* Recorded data:

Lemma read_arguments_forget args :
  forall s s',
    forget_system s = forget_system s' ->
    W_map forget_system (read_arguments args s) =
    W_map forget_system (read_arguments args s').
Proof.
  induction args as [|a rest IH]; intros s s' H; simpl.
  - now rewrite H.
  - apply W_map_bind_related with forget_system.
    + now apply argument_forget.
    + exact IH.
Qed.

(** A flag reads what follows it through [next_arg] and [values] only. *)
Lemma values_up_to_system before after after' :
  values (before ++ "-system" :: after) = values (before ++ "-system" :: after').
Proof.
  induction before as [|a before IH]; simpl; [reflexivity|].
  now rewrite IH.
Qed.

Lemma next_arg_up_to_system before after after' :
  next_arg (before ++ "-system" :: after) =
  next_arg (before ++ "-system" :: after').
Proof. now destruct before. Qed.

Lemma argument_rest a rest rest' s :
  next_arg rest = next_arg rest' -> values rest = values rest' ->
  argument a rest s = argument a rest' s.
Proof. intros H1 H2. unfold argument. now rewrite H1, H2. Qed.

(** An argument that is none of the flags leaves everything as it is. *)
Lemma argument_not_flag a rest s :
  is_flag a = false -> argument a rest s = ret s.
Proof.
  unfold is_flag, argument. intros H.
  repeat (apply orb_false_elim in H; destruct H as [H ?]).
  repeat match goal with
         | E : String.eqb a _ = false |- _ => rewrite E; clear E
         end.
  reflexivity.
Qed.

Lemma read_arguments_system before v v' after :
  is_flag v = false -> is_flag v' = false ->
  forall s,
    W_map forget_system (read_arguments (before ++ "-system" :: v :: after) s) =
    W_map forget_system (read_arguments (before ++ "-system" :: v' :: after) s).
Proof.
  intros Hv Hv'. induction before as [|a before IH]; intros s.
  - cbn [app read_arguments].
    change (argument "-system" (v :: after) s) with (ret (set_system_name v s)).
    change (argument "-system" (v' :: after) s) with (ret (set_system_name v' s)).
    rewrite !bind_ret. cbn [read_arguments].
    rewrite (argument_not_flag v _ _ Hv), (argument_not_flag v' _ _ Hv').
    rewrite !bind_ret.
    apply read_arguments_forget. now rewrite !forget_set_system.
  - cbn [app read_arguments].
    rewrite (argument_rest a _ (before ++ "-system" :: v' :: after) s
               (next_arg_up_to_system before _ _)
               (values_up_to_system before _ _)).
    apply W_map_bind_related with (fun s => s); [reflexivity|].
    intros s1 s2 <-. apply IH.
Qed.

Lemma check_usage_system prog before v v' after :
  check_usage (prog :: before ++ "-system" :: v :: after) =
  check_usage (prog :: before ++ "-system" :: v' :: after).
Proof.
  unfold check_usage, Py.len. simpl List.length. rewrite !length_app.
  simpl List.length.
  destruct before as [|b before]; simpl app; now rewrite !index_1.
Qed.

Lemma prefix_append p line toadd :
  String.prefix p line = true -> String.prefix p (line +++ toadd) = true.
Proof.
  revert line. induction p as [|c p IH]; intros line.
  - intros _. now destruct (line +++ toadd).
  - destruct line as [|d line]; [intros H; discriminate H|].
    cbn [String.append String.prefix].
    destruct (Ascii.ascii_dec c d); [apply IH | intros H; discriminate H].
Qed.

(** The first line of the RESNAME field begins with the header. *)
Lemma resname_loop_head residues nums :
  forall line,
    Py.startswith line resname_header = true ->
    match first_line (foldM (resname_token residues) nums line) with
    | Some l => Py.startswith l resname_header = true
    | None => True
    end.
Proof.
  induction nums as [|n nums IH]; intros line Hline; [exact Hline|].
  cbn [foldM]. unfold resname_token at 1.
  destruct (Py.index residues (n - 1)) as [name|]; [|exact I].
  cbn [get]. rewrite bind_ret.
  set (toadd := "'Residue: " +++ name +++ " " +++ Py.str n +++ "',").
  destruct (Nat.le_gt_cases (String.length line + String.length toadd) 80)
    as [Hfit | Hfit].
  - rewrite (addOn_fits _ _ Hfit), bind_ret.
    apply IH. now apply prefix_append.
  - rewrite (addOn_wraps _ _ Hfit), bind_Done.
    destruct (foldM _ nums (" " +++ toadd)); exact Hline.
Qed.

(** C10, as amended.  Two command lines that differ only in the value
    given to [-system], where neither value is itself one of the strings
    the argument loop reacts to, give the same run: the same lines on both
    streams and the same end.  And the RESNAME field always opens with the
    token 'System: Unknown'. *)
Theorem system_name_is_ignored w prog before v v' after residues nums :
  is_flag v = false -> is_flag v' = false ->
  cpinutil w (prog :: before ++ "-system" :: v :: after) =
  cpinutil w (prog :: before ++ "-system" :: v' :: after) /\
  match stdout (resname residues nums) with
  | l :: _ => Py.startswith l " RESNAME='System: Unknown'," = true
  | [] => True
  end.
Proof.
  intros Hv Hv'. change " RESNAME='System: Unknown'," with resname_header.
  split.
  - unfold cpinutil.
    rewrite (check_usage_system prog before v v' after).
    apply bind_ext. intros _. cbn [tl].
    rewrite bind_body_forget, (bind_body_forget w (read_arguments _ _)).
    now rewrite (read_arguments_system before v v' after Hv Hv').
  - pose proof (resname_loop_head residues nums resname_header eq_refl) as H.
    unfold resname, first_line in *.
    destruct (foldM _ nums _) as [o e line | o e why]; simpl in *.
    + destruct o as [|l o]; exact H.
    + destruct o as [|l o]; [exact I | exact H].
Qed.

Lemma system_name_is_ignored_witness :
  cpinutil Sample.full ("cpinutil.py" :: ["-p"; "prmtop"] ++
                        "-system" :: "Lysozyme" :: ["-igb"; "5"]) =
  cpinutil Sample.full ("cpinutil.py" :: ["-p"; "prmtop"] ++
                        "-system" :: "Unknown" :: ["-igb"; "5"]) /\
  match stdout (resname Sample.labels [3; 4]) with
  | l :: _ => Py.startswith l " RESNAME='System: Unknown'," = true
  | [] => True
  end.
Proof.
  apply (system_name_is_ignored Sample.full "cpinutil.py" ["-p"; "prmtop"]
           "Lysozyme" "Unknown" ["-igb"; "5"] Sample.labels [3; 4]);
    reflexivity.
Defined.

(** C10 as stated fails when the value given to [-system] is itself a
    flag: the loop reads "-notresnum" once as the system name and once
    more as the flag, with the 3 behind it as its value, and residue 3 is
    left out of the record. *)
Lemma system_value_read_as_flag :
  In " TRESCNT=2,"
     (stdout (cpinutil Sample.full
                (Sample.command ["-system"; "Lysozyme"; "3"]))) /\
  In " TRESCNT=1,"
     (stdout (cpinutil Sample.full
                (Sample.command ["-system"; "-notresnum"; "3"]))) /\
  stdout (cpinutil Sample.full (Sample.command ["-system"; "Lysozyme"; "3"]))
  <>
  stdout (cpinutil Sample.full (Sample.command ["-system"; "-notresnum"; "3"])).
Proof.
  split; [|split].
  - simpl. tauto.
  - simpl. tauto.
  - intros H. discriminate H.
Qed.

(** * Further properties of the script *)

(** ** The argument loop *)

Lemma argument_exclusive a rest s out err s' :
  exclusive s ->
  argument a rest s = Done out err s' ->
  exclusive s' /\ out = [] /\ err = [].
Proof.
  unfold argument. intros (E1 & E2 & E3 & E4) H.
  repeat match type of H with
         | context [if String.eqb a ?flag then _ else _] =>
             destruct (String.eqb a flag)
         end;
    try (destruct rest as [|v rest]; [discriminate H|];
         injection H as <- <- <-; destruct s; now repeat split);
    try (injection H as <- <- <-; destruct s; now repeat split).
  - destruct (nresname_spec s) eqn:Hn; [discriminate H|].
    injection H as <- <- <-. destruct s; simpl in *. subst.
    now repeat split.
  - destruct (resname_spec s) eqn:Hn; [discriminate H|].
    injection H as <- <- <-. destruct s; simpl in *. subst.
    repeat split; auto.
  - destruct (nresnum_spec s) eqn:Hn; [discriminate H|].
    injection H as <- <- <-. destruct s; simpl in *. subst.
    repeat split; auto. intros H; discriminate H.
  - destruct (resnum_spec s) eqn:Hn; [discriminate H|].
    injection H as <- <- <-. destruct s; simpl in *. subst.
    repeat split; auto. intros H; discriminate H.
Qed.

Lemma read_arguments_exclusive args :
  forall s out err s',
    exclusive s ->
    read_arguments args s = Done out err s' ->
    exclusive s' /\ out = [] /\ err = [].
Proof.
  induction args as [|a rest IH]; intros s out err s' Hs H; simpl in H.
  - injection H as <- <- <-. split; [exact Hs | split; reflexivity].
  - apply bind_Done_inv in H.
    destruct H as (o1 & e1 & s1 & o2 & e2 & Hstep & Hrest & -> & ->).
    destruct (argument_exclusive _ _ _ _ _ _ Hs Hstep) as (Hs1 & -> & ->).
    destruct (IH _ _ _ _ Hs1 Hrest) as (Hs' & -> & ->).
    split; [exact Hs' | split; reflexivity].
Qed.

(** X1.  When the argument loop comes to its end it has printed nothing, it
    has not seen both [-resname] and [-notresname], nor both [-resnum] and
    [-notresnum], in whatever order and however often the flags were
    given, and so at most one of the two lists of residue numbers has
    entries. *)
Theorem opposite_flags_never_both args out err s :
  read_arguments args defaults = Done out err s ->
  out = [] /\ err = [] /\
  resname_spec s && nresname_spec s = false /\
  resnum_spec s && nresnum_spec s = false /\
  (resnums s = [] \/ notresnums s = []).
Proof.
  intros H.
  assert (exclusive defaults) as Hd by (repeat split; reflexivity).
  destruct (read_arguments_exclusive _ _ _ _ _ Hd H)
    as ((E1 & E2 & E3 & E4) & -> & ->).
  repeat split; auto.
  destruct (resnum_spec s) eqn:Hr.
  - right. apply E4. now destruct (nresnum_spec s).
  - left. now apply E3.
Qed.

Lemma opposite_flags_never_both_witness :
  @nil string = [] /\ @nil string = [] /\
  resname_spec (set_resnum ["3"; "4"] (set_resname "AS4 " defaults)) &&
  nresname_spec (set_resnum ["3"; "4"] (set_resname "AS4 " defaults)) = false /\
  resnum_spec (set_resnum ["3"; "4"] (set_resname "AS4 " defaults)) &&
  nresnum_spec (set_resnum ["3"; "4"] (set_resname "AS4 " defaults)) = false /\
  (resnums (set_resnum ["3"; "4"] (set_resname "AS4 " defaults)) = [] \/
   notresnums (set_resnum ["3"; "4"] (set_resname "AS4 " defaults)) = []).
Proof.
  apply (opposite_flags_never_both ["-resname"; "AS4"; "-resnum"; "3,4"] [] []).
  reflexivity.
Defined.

--

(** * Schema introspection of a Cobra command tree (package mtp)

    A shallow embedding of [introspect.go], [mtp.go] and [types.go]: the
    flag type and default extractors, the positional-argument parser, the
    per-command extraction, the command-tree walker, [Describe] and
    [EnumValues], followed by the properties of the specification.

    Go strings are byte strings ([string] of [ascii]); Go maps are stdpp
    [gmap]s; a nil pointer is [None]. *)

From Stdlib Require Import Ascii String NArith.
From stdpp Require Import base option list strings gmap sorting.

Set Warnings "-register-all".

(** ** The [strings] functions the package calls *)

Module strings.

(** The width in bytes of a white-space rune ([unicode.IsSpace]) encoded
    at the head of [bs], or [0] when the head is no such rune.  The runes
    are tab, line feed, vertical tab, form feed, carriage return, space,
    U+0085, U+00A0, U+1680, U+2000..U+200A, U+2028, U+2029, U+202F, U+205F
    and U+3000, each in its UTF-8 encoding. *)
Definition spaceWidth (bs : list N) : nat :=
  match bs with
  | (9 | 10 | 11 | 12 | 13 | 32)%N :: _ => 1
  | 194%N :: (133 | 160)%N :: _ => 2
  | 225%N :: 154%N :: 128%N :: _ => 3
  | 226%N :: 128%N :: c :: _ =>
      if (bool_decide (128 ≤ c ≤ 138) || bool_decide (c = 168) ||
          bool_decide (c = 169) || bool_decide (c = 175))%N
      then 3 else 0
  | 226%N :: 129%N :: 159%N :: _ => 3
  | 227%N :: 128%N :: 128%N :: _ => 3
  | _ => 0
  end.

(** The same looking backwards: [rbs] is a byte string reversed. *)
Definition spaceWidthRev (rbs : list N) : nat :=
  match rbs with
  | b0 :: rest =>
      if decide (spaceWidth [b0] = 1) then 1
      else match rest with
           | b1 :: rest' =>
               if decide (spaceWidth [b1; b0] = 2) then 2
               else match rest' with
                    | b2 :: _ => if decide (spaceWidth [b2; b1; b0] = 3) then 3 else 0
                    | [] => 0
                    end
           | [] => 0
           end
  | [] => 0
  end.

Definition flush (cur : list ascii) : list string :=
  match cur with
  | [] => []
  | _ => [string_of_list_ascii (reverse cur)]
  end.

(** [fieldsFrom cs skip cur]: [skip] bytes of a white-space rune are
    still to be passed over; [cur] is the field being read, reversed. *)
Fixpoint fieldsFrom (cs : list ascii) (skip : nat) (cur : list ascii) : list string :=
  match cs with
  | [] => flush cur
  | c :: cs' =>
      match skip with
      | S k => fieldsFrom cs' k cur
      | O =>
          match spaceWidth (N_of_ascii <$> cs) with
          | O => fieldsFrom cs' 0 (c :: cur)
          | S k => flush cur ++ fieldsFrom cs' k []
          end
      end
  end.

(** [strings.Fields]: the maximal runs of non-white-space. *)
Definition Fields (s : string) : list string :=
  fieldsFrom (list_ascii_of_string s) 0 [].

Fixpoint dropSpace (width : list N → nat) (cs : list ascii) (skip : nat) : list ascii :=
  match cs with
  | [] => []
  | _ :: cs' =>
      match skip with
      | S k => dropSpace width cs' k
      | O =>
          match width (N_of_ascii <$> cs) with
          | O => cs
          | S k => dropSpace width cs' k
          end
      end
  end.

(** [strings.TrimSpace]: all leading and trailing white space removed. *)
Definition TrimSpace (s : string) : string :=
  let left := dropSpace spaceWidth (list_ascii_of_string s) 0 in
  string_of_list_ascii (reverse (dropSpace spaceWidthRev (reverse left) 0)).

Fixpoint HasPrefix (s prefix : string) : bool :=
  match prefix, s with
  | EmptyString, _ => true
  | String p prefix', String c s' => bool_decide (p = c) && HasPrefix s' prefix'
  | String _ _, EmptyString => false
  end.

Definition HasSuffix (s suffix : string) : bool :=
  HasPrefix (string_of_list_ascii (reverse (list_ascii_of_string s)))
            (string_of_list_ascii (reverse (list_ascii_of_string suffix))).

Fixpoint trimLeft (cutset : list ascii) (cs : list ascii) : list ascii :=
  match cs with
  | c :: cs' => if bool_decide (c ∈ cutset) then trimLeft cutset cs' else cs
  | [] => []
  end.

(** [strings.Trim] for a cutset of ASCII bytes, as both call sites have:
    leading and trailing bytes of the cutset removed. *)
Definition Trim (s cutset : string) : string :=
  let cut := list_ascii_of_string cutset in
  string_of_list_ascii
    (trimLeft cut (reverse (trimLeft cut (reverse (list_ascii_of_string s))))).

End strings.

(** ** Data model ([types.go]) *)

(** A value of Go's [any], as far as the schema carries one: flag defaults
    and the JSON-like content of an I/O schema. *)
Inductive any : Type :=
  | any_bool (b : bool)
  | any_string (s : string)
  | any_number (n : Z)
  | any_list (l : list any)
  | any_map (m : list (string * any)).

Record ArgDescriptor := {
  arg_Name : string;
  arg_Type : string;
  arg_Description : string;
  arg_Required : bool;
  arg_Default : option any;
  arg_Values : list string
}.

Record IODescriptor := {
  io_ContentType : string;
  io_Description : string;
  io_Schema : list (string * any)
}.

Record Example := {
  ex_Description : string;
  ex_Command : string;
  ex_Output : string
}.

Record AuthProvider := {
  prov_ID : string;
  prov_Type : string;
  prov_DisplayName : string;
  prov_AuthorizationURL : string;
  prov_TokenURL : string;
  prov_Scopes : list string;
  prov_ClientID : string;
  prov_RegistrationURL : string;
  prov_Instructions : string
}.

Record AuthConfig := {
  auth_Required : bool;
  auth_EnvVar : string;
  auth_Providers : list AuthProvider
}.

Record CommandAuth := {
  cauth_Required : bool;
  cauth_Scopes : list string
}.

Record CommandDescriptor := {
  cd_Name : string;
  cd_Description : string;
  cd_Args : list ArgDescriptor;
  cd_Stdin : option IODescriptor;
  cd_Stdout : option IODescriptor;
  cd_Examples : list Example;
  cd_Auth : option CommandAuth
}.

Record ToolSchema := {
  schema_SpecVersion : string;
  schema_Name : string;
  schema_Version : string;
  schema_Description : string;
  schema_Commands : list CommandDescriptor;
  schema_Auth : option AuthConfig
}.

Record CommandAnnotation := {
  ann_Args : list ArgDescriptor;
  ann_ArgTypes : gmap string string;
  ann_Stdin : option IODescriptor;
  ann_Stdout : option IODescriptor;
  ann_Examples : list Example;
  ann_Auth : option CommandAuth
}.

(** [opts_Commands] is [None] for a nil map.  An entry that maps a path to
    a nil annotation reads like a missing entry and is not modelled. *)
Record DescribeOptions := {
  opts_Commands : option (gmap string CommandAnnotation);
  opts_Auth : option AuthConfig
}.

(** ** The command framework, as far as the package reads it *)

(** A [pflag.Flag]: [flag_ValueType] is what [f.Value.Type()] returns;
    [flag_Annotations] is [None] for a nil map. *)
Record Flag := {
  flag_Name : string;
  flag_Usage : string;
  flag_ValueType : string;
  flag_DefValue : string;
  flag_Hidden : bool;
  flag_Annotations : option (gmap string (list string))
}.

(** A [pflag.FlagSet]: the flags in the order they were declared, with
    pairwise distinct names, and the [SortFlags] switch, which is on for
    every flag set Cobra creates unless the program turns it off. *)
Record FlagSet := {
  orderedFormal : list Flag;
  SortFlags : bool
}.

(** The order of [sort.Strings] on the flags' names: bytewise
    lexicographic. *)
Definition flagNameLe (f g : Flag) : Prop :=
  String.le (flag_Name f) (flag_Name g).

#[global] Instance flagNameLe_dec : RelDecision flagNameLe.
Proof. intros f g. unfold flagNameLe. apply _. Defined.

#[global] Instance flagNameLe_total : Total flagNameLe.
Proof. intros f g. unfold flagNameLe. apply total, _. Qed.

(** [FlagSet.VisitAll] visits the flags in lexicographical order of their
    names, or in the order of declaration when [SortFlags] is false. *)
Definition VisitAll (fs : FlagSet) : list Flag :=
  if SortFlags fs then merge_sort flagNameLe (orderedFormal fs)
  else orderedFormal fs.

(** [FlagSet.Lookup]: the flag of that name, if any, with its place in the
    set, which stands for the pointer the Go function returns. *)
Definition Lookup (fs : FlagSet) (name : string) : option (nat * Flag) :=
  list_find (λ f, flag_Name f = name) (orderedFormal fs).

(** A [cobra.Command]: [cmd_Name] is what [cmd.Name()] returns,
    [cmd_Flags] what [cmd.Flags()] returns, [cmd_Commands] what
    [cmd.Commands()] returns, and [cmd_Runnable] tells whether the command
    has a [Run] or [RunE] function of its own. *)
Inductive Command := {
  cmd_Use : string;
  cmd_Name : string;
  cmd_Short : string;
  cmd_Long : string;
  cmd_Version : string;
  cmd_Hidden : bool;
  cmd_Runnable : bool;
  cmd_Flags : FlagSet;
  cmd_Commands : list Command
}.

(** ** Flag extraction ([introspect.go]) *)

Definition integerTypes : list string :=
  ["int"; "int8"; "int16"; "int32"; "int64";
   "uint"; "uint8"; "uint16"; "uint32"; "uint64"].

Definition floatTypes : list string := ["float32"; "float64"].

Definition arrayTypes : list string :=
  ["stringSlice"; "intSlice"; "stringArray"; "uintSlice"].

* About this exercise: Start with the line above that contains "Lemma values_up_to_system before" and end with the line that contains "unfold is_flag, argument. intros H.". Write out those lines exactly, and only those.

* Exercise result:
Lemma values_up_to_system before after after' :
  values (before ++ "-system" :: after) = values (before ++ "-system" :: after').
Proof.
  induction before as [|a before IH]; simpl; [reflexivity|].
  now rewrite IH.
Qed.

Lemma next_arg_up_to_system before after after' :
  next_arg (before ++ "-system" :: after) =
  next_arg (before ++ "-system" :: after').
Proof. now destruct before. Qed.

Lemma argument_rest a rest rest' s :
  next_arg rest = next_arg rest' -> values rest = values rest' ->
  argument a rest s = argument a rest' s.
Proof. intros H1 H2. unfold argument. now rewrite H1, H2. Qed.

(** An argument that is none of the flags leaves everything as it is. *)
Lemma argument_not_flag a rest s :
  is_flag a = false -> argument a rest s = ret s.
Proof.
  unfold is_flag, argument. intros H.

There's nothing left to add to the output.